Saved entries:
----------------

(* ===== verification/App.v ===== *)
(** * The application framework ([app/App.hpp], [app/App.cpp])

    Every server is an [App]: it is initialised from its context, started, and
    then polled until a command or a signal sets [closing], after which its
    [OnClosing] is called until it reports the end. A derived class supplies the
    hooks; the state it works on is any [W] that holds the context. This file
    has the console, the signals, the ticks and the loop; start-up and shutdown
    of the process are in [AppMain]. *)

From S2P Require Import Prelude CString Extern Config ConfigCenter TimerMgr.
From S2P Require Import AppContext.

Definition APP_CTRL_CLOSING_EXCEPTION : Z := 0.
Definition APP_CTRL_CLOSING_RESTART : Z := 1.
Definition APP_CTRL_CLOSING_STOP : Z := 2.
Definition APP_CTRL_CLOSING_COREDUMP : Z := 3.

(** ** Splitting a command line *)

(** [line.find(t)]. *)
Fixpoint find_sub (t s : string) : option nat :=
  if String.prefix t s then Some O
  else match s with
       | EmptyString => None
       | String _ r => S <$> find_sub t r
       end.

(** The loop of [SplitCMDLine]: [rest] is the line from [start]. *)
Fixpoint split_loop (fuel : nat) (deli rest : string) (acc : list string) : option (list string) :=
  match fuel with
  | O => None
  | S fuel =>
      if (0 <? strlen rest) then
        match find_sub deli rest with
        | None => Some acc
        | Some k =>
            let seg := String.substring 0 k rest in
            let acc := if negb (String.eqb seg deli) && (0 <? Z.of_nat k) then acc ++ [seg] else acc in
            split_loop fuel deli
              (String.substring (k + String.length deli) (String.length rest) rest) acc
        end
      else Some acc
  end.

(** [AppConsoletHandler::SplitCMDLine]: the delimiter is appended first. *)
Definition SplitCMDLine (line deli : string) : option (list string) :=
  let line := line +:+ deli in split_loop (S (String.length line)) deli line [].

(** ** The framework *)

Section App.
Context {I : IniLib}.
Context {W : Type} (actx : W -> AppContext) (put_actx : AppContext -> W -> W).
(** The virtual functions of the derived class. *)
Record AppHooks := mkAppHooks {
  OnInit : M W Z;
  OnStart : M W Z;
  OnCtrl : list string -> M W string;
  OnTick : Z -> M W Z;
  OnPoll : Z -> M W Z;
  OnClosing : Z -> M W Z;
  OnDestroy : M W Z
}.
Context (hooks : AppHooks).

Definition on_actx (f : AppContext -> AppContext) : M W unit := modify (fun w => put_actx (f (actx w)) w).

(** [App::Shutdown]. *)
Definition Shutdown (reason : Z) : M W Z :=
  w ← gets actx;
  if closing w =? 0 then on_actx (fun c => c <| closing := reason |>);; mret 0
  else mret (-1).

(** [OnSignal] for [SIGUSR1] and [SIGUSR2]. *)
Inductive Signal := SIGUSR1 | SIGUSR2 | SIGOTHER.
Definition OnSignal (s : Signal) : M W unit :=
  match s with
  | SIGUSR1 => Shutdown APP_CTRL_CLOSING_RESTART;; mret tt
  | SIGUSR2 => Shutdown APP_CTRL_CLOSING_STOP;; mret tt
  | SIGOTHER => mret tt
  end.

(** [App::Ctrl]: [cmdLine[0]] of an empty line is undefined. *)
Definition Ctrl (ToString : timeval -> string) (cmdLine : list string) : M W string :=
  mainCMD ← lift (head cmdLine);
  let rsp := mainCMD +:+ ":" in
  if String.eqb mainCMD "quit" then
    on_actx (fun c => c <| closing := 1 |>);;
    mret "system is closing ..."
  else if String.eqb mainCMD "time" then
    c ← gets actx; mret (rsp +:+ ToString (curTime c))
  else if String.eqb mainCMD "rtime" then
    c ← gets actx;
    let s := i32 (tv_sec (runTime c)) in
    mret (rsp +:+ snprintf 128 (print_d (Z.quot s 3600) +:+ " hours " +:+
      print_d (Z.quot (Z.rem s 3600) 60) +:+ " min " +:+ print_d (Z.rem s 60) +:+ " seconds"))
  else OnCtrl hooks cmdLine.

(** [AppConsoletHandler::OnDataRecv]: the response to a console datagram. *)
Definition OnDataRecv (ToString : timeval -> string) (data : bytes) : M W string :=
  line ← lift (cstr (data ++ [0]));
  sCMDLine ← lift (SplitCMDLine line " ");
  Ctrl ToString sCMDLine.

(** [App::Poll]; [Loop] is the console driver's. *)
Definition Poll (Loop : M W unit) (iRecommendPollNum : Z) : M W Z :=
  Loop;; OnPoll hooks iRecommendPollNum.

Definition Closing (reason : Z) : M W Z := OnClosing hooks reason.

(** [App::Tick]. *)
Definition Tick (usappend : timeval -> Z -> timeval) (lElapseUsTime : Z) : M W Z :=
  on_actx (fun c => c <| runTime := usappend (runTime c) lElapseUsTime |>);;
  OnTick hooks lElapseUsTime.

(** [App::OnCoreDump]: the loop of the crash handler. *)
Fixpoint OnCoreDump (fuel : nat) : M W bool :=
  match fuel with
  | O => mret false
  | S fuel =>
      r ← Closing APP_CTRL_CLOSING_COREDUMP;
      if 0 <? r then OnCoreDump fuel else mret true
  end.

(** [App::Start]. *)
Definition Start : M W Z :=
  ret ← OnStart hooks;
  if negb (ret =? 0) then mret (-1) else mret 0.

(** The loop of [App::main]: [env k] is what signals and the clock do before the
    [k]-th round. The result is whether the loop was left within the fuel. *)
Fixpoint main_loop (fuel : nat) (Loop : M W unit) (env : nat -> M W unit) : M W bool :=
  match fuel with
  | O => mret false
  | S fuel =>
      env fuel;;
      c ← gets actx;
      if closing c =? 0 then
        Poll Loop (tickPollCount c);;
        main_loop fuel Loop env
      else
        proc ← Closing (closing c);
        if proc <=? 0 then mret true else main_loop fuel Loop env
  end.

End App.

Arguments AppHooks : clear implicits.

(** The hooks of [App] itself, which a derived class may leave as they are. *)
Definition default_hooks (W : Type) : AppHooks W :=
  mkAppHooks (mret 0) (mret 0) (fun _ => mret "not support !") (fun _ => mret 0) (fun _ => mret 0)
    (fun _ => mret 0) (mret 0).

(** ** Properties of the console *)

(** The maximal runs of characters other than the space. *)
Fixpoint words_of (s cur : string) : list string :=
  match s with
  | EmptyString => if String.eqb cur "" then [] else [cur]
  | String c r =>
      if Ascii.eqb c " " then (if String.eqb cur "" then [] else [cur]) ++ words_of r ""
      else words_of r (cur +:+ String c "")
  end.

Definition spaceless (s : string) : Prop := free_of " " s.

Lemma prefix_space_ne c s : c <> " "%char -> String.prefix " " (String c s) = false.
Proof. intros Hc. unfold String.prefix. destruct (ascii_dec " " c); [congruence|done]. Qed.

Lemma prefix_space s : String.prefix " " (String " " s) = true.
Proof. unfold String.prefix. destruct (ascii_dec " " " "); [|done]. by destruct s. Qed.

Lemma find_space a s :
  spaceless a -> find_sub " " (a +:+ String " " s) = Some (String.length a).
Proof.
  induction a as [|c a IH]; intros Ha.
  - change ("" +:+ String " " s) with (String " " s). cbn [find_sub]. by rewrite prefix_space.
  - apply not_elem_of_cons in Ha as [Hc Ha]. rewrite app_cons_str. cbn [find_sub].
    rewrite prefix_space_ne by (by intros ->). by rewrite IH.
Qed.

Lemma substring_prefix a s : String.substring 0 (String.length a) (a +:+ s) = a.
Proof.
  induction a as [|c a IH]; [by destruct s|]. rewrite app_cons_str. simpl. by rewrite IH.
Qed.

Lemma substring_suffix a s n : (String.length s <= n)%nat ->
  String.substring (String.length a) n (a +:+ s) = s.
Proof.
  intros Hn. induction a as [|c a IH]; [by apply substring_all|].
  rewrite app_cons_str. simpl. exact IH.
Qed.

Lemma words_of_space a b cur :
  spaceless a -> words_of (a +:+ String " " b) cur =
    (if String.eqb (cur +:+ a) "" then [] else [cur +:+ a]) ++ words_of b "".
Proof.
  revert cur. induction a as [|c a IH]; intros cur Ha.
  - rewrite app_nil_str. change ("" +:+ String " " b) with (String " " b). done.
  - apply not_elem_of_cons in Ha as [Hc Ha]. rewrite app_cons_str. cbn [words_of].
    destruct (Ascii.eqb_spec c " ") as [->|]; [done|]. rewrite IH by done.
    by rewrite app_assoc_str.
Qed.

Lemma words_of_spaceless a cur :
  spaceless a -> words_of a cur = if String.eqb (cur +:+ a) "" then [] else [cur +:+ a].
Proof.
  revert cur. induction a as [|c a IH]; intros cur Ha; [by rewrite app_nil_str|].
  apply not_elem_of_cons in Ha as [Hc Ha]. cbn [words_of].
  destruct (Ascii.eqb_spec c " ") as [->|]; [done|]. rewrite IH by done. by rewrite app_assoc_str.
Qed.

(** The first word and what follows the space behind it. *)
Lemma first_space s : spaceless s \/ exists a b, s = a +:+ String " " b /\ spaceless a.
Proof.
  induction s as [|c s IH]; [left; apply not_elem_of_nil|].
  destruct (ascii_dec c " ") as [->|Hc].
  - right. exists "", s. split; [done|apply not_elem_of_nil].
  - destruct IH as [IH|(a & b & -> & Ha)].
    + left. apply not_elem_of_cons. split; [|done]. intros E. apply Hc.
      rewrite <- (of_byte_of c), <- E. done.
    + right. exists (String c a), b. rewrite app_cons_str. split; [done|].
      apply not_elem_of_cons. split; [|done]. intros E. apply Hc.
      rewrite <- (of_byte_of c), <- E. done.
Qed.

Lemma split_step fuel a b acc :
  spaceless a ->
  split_loop (S fuel) " " (a +:+ String " " b) acc =
  split_loop fuel " " b (acc ++ if String.eqb a "" then [] else [a]).
Proof.
  intros Ha. cbn [split_loop]. unfold strlen. rewrite length_app_str.
  destruct (Z.ltb_spec 0 (Z.of_nat (String.length a + String.length (String " " b)))); [|simpl in *; lia].
  rewrite find_space, substring_prefix by done. f_equal.
  - replace (String.length a + String.length " ")%nat with (String.length (a +:+ " "))
      by (by rewrite length_app_str).
    replace (a +:+ String " " b) with ((a +:+ " ") +:+ b) by (by rewrite app_assoc_str).
    apply substring_suffix. simpl. lia.
  - destruct a as [|c a]; [by rewrite app_nil_r|].
    assert (String.eqb (String c a) " " = false) as ->; [|done].
    apply String.eqb_neq. intros [= -> ->]. apply Ha. left.
Qed.

Lemma split_loop_words fuel s acc :
  (String.length s < fuel)%nat ->
  split_loop (S fuel) " " (s +:+ " ") acc = Some (acc ++ words_of s "").
Proof.
  revert s acc. induction fuel as [|fuel IH]; intros s acc Hf; [lia|].
  destruct (first_space s) as [Hs|(a & b & -> & Ha)].
  - rewrite split_step by done. cbn [split_loop].
    rewrite words_of_spaceless by done. done.
  - rewrite app_assoc_str, app_cons_str, split_step by done.
    rewrite length_app_str in Hf. simpl in Hf. rewrite IH by lia.
    rewrite words_of_space by done. by rewrite app_assoc.
Qed.

(** Splitting a console line at spaces terminates and gives exactly the
    words of the line, the maximal runs of other characters, in order. *)
Theorem SplitCMDLine_words line : SplitCMDLine line " " = Some (words_of line "").
Proof.
  unfold SplitCMDLine. rewrite length_app_str. simpl (String.length " ").
  replace (S (String.length line + 1)) with (S (S (String.length line))) by lia.
  by rewrite split_loop_words by lia.
Qed.

Section console_facts.
Context {I : IniLib} {W : Type} (actx : W -> AppContext) (put_actx : AppContext -> W -> W).
Context (hooks : AppHooks W).

(** A console datagram without a word, such as an empty one, makes
    [Ctrl] read the first element of an empty vector, whatever the state. *)
Theorem console_blank_undefined ToString n w :
  OnDataRecv actx put_actx hooks ToString (replicate n 32) w = None.
Proof.
  unfold OnDataRecv, mbind, M_bind.
  assert (exists s, cstr (replicate n 32 ++ [0]) = Some s /\ words_of s "" = []) as (s & -> & Hs).
  { induction n as [|n (s & Es & Hs)]; [by exists ""|]. exists (String " " s).
    simpl. rewrite Es. split; [done|]. exact Hs. }
  cbn [lift]. unfold mret, M_ret. change (SplitCMDLine s " ") with (SplitCMDLine s " ").
  assert (SplitCMDLine s " " = Some []) as ->; [|done].
  unfold SplitCMDLine. rewrite length_app_str. simpl (String.length " ").
  replace (S (String.length s + 1)) with (S (S (String.length s))) by lia.
  rewrite split_loop_words by lia. by rewrite Hs.
Qed.

End console_facts.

----------------

_Problem details:_
For the lines above, output exactly those from the line containing "OnDestroy : M W Z" through the line containing "mret (rsp +:+ snprintf", and skip the others.

_Answer box:_
  OnDestroy : M W Z
}.
Context (hooks : AppHooks).

Definition on_actx (f : AppContext -> AppContext) : M W unit := modify (fun w => put_actx (f (actx w)) w).

(** [App::Shutdown]. *)
Definition Shutdown (reason : Z) : M W Z :=
  w ← gets actx;
  if closing w =? 0 then on_actx (fun c => c <| closing := reason |>);; mret 0
  else mret (-1).

(** [OnSignal] for [SIGUSR1] and [SIGUSR2]. *)
Inductive Signal := SIGUSR1 | SIGUSR2 | SIGOTHER.
Definition OnSignal (s : Signal) : M W unit :=
  match s with
  | SIGUSR1 => Shutdown APP_CTRL_CLOSING_RESTART;; mret tt
  | SIGUSR2 => Shutdown APP_CTRL_CLOSING_STOP;; mret tt
  | SIGOTHER => mret tt
  end.

(** [App::Ctrl]: [cmdLine[0]] of an empty line is undefined. *)
Definition Ctrl (ToString : timeval -> string) (cmdLine : list string) : M W string :=
  mainCMD ← lift (head cmdLine);
  let rsp := mainCMD +:+ ":" in
  if String.eqb mainCMD "quit" then
    on_actx (fun c => c <| closing := 1 |>);;
    mret "system is closing ..."
  else if String.eqb mainCMD "time" then
    c ← gets actx; mret (rsp +:+ ToString (curTime c))
  else if String.eqb mainCMD "rtime" then
    c ← gets actx;
    let s := i32 (tv_sec (runTime c)) in
    mret (rsp +:+ snprintf 128 (print_d (Z.quot s 3600) +:+ " hours " +:+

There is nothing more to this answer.